A very high-stakes test that is dooming public schools to their eventual failure whether you call it NCLB or RTTT.

I see the ways this has been twisted in the comments to make it sound like teachers aren't evaluated. That they don't want to be held accountable.

It's a familiar thing since 2000, and this administration is finishing Bush's goals now. Someone in this thread actually quoted the very same article to which I linked, argued, and failed to see the irony that they were making my point for me. Someone actually accused me of quoting a blogger who agreed with me.

Remember teachers' grade books? Out the window. A straight "A" student must pass THE test or be a failure.

Remember the files in which the teacher kept your work samples? Portfolios? Out the window. THE test matters more.

The papers, the essays you wrote? Out the window.

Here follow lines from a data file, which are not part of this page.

(* ===== verification/TlsWriter.v ===== *)
(** * TLS application writes ([src/protocol/reality/tls13/application_io.rs],
      record storage of [record.rs])

    Every way an established session writes: application data, plaintext
    assembled in place, one socket read sealed in place, the batched four-slot
    relay, the client's filled storage, KeyUpdates and close_notify. Sealing
    consumes a nonce before the socket write, so an interrupted write (error,
    timeout or dropped future) invalidates the direction. *)

From S2P Require Import Prelude Cursor Effects Tls13Keys HandoffBlob Tls13Record TlsReader.
#[local] Open Scope Z_scope.

Definition KEY_UPDATE_RECORD_WIRE_LEN : Z := TLS_RECORD_HEADER_LEN + KEY_UPDATE_MESSAGE_LEN + 1 + 16.
Definition RECORD_SLOT_WIRE_CAPACITY : Z := HEADER_LEN + MAX_INNER_PLAINTEXT_LEN + TAG_LEN.
Definition BATCHED_SLOT_COUNT : nat := 4.
Definition BATCHED_WIRE_CAPACITY : Z := Z.of_nat BATCHED_SLOT_COUNT * RECORD_SLOT_WIRE_CAPACITY.

(** ** The environment *)

(** How a [write_all] or [shutdown] of the socket ends; an interrupted write has
    sent a prefix. [WaDropped]: the future is dropped at this await. *)
Inductive WriteAnswer := WaDone | WaTimeout (sent : nat) | WaIo (sent : nat) | WaDropped (sent : nat).

(** An operation that did not complete: an error, or its future was dropped. *)
Inductive WriteStop := StopError (e : TlsApplicationIoError) | StopDropped.

(** [wr_alloc]: whether storage of a size can be had; [wr_armed], [wr_answer]: the
    idle window before, and the answer to, the [k]-th socket operation;
    [wr_request]: whether the reader task stores a peer's KeyUpdate request
    right before the writer's [k]-th access to that flag. *)
Record WriteEnv := {
  wr_alloc : Z -> bool;
  wr_armed : nat -> bool;
  wr_answer : nat -> WriteAnswer;
  wr_request : nat -> bool;
}.

(** [wt_wire] is everything the socket accepted, [wt_source] the transport a relay
    reads from, [wt_ops] and [wt_looks] count socket operations and flag accesses. *)
Record TlsApplicationWriter := {
  wt_wire : list byte;
  wt_shut : bool;
  wt_ops : nat;
  wt_looks : nat;
  wt_source : Transport;
  wt_records : Tls13RecordLayer;
  wt_write_record : list byte;
  wt_capacity : Z;
  wt_coordination : KeyUpdateCoordination;
}.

If you are a parent, why is this okay with you?


Here is what the teachers' union in LA had to say on the topic.

http://preaprez.wordpress.com/2010/08/18/california-union-prez-condemns-la-times-for-publishing-teacher-names-based-on-junk-science/

“Publishing the database assembled by the LA Times as an accurate measure of teacher effectiveness or even as a ‘value-added’ assessment model is irresponsible and disrespectful to the hard-working teachers of Los Angeles. This LA Times model oversimplifies what defines an effective teacher and is based solely on one set of student test scores — tests, I might add, that were never designed to measure teacher effectiveness or even student growth. The California Standards Tests are designed to measure grade-level standards, not student growth from the beginning of the school year to the end of the year. So trying to use that single test to create a value-added model in Los Angeles is impossible. In addition, all education research has concluded that using value-added models as a primary measure for evaluating teachers is not appropriate as the measures are too unstable and too vulnerable. It is impossible to fully separate out the influences of students’ other teachers as well as school conditions, classroom assignments, and student attendance. Parents know their child is more than a test score and so are teachers.”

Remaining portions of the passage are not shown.